What most people don’t understand is that most [of the great] discoveries in science and mathematics were not made by following the scientific method at all. They were not made by linear powers of logic or algorithms or anything else. They were made by suddenly seeing a gestalt. In other words, a whole that is a form that cannot be reduced to its parts without a loss.

Einstein was famous for this kind of working. He worked in thought experiments and visualizations. His moments of breakthrough came not as the final steps of a deductive chain of reasoning, but through a sudden restructuring of the whole picture of his understanding — “suddenly seeing a gestalt”. He didn’t have new data or a new experiment. He had insights that provided a new framing to hold the existing pieces together.

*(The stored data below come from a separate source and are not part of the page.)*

(* ===== verification/ExchInv.v ===== *)
(** * The exchange layer: the invariant

    A calculus of preconditions for the monad, the invariant of the state, and what the
    primitive operations do to it. The invariant is relative to a [Ghost]: an operation that is
    under way may hold references, have changed deadlines without starting the timer, have an
    entry without a message, have lost the session of an exchange, or be closing one. *)

From S2P Require Import Prelude.
From S2P Require Import ChipError.
From S2P Require Import MessageHeader.
From S2P Require Import Mrp.
From S2P Require Import ExchTypes.
From S2P Require Import ExchOps.

(** ** Preconditions *)

(** [m] returns from [w] in a state with [Q], or dies because a timer was refused. *)
Definition wp {A} (m : M A) (Q : A → World → Prop) (w : World) : Prop :=
  match m w with Done a w' => Q a w' | Died d => d = TimerRefused end.

Lemma wp_ret {A} (a : A) Q w : Q a w → wp (mret a) Q w.
Proof. done. Qed.

Lemma wp_bind {A B} (m : M A) (k : A → M B) Q w : wp m (λ a w', wp (k a) Q w') w → wp (m ≫= k) Q w.
Proof. unfold wp, mbind, M_bind. by destruct (m w). Qed.

Lemma wp_mono {A} (m : M A) (Q Q' : A → World → Prop) w :
  wp m Q w → (∀ a w', Q a w' → Q' a w') → wp m Q' w.
Proof. unfold wp. destruct (m w); eauto. Qed.

Lemma wp_get Q w : Q w w → wp get Q w.
Proof. done. Qed.

Lemma wp_modify f Q w : Q () (f w) → wp (modify f) Q w.
Proof. done. Qed.

Lemma wp_ask {A} (f : nat → A) Q w : (∀ a, Q a (wset_tick (S (w_tick w)) w)) → wp (ask f) Q w.
Proof. intros H. apply H. Qed.

Lemma wp_verify b Q w : b = true → Q () w → wp (VerifyOrDie b) Q w.
Proof. by intros ->. Qed.

Lemma wp_when (b : bool) (m : M ()) Q w : (b = true → wp m Q w) → (b = false → Q () w) → wp (when b m) Q w.
Proof. intros H1 H2. destruct b; [by apply H1|by apply H2]. Qed.

Definition live (w : World) (k : nat) (c : ExchangeContext) : Prop := w_contexts w !! k = Some (Some c).
Definition entry (w : World) (i : nat) (e : RetransTableEntry) : Prop := w_table w !! i = Some (Some e).

Lemma wp_get_ec k c Q w : live w k c → Q c w → wp (get_ec k) Q w.
Proof. unfold wp, get_ec, live. by intros ->. Qed.

Lemma wp_get_entry i e Q w : entry w i e → Q e w → wp (get_entry i) Q w.
Proof. unfold wp, get_entry, entry. by intros ->. Qed.

Lemma wp_get_session s sess Q w : w_sessions w !! s = Some sess → Q sess w → wp (get_session s) Q w.
Proof. unfold wp, get_session. by intros ->. Qed.

Definition with_ec (k : nat) (c : ExchangeContext) (w : World) : World := wset_contexts (<[k := Some c]> (w_contexts w)) w.
Definition with_entry (i : nat) (e : option RetransTableEntry) (w : World) : World := wset_table (<[i := e]> (w_table w)) w.

Lemma wp_modify_ec k c f Q w : live w k c → Q () (with_ec k (f c) w) → wp (modify_ec k f) Q w.
Proof. intros Hc HQ. unfold modify_ec. apply wp_bind. by apply (wp_get_ec k c). Qed.

Lemma live_with_ec w k c c0 : live w k c0 → live (with_ec k c w) k c.
Proof. intros Hc. unfold live, with_ec; simpl. apply list_lookup_insert_eq. by apply lookup_lt_Some in Hc. Qed.

Lemma live_with_ec_ne w k k' c c' : k ≠ k' → live (with_ec k c w) k' c' ↔ live w k' c'.
Proof. intros Hne. unfold live, with_ec; simpl. by rewrite list_lookup_insert_ne. Qed.

Lemma entry_with_entry w i e e0 : entry w i e0 → entry (with_entry i (Some e) w) i e.
Proof. intros He. unfold entry, with_entry; simpl. apply list_lookup_insert_eq. by apply lookup_lt_Some in He. Qed.

(** One step of a proof about [wp]. *)
Ltac wstep :=
  lazymatch goal with
  | |- wp (mbind _ _) _ _ => apply wp_bind
  | |- wp (mret _) _ _ => apply wp_ret
  | |- wp get _ _ => apply wp_get
  | |- wp (modify _) _ _ => apply wp_modify
  | |- wp (emit _) _ _ => apply wp_modify
  | |- wp (put_ec _ _) _ _ => apply wp_modify
  | |- wp (put_entry _ _) _ _ => apply wp_modify
  | |- wp (put_session _ _) _ _ => apply wp_modify
  | |- wp (ask _) _ _ => apply wp_ask; intros ?
  | |- wp (get_ec _) _ _ => eapply wp_get_ec; [eassumption|]
  | |- wp (get_entry _) _ _ => eapply wp_get_entry; [eassumption|]
  | |- wp (get_session _) _ _ => eapply wp_get_session; [eassumption|]
  | |- wp (modify_ec _ _) _ _ => eapply wp_modify_ec; [eassumption|]
  end.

Those insights were later translated into equations, and then verified through experimentation by others — to this day, scientists are still conducting experiments whose results prove “Welp, looks like Einstein was right. Again!”

As Dr. McGilchrist says: analysis only gives you information, and information is only useful when it is fed back into a context of a whole.

He illustrates this point by talking about a piece of music. You can take it apart, break it into pieces, practice individual passages, etc. — and that can be useful — but it’s the song as a whole that you’re drawn to and the performance of a song will be futile unless it is re-cohered from individual parts into a whole.

(It’s not the things, but the relationships between them that matter.)

Perhaps there’s room for a bit more humility in our knowledge and creative work:

right at the core of reality is the coming together of opposites. That less can be more. That unknowing can be more than knowing. And that there can be something rich in “non-doing” as Buddhists say.

And these are not the same as idleness and ignorance. Ignorance is what you have before you have knowledge. And unknowing is what you have after knowledge if you’re lucky. And it is the beginning of wisdom.

I love that articulation:

  • There’s a difference between ignorance and “not knowing”.
  • Not knowing is what you have after you’ve gained knowledge (because you realize how little you know).
  • Knowing how little you know is the beginning of wisdom.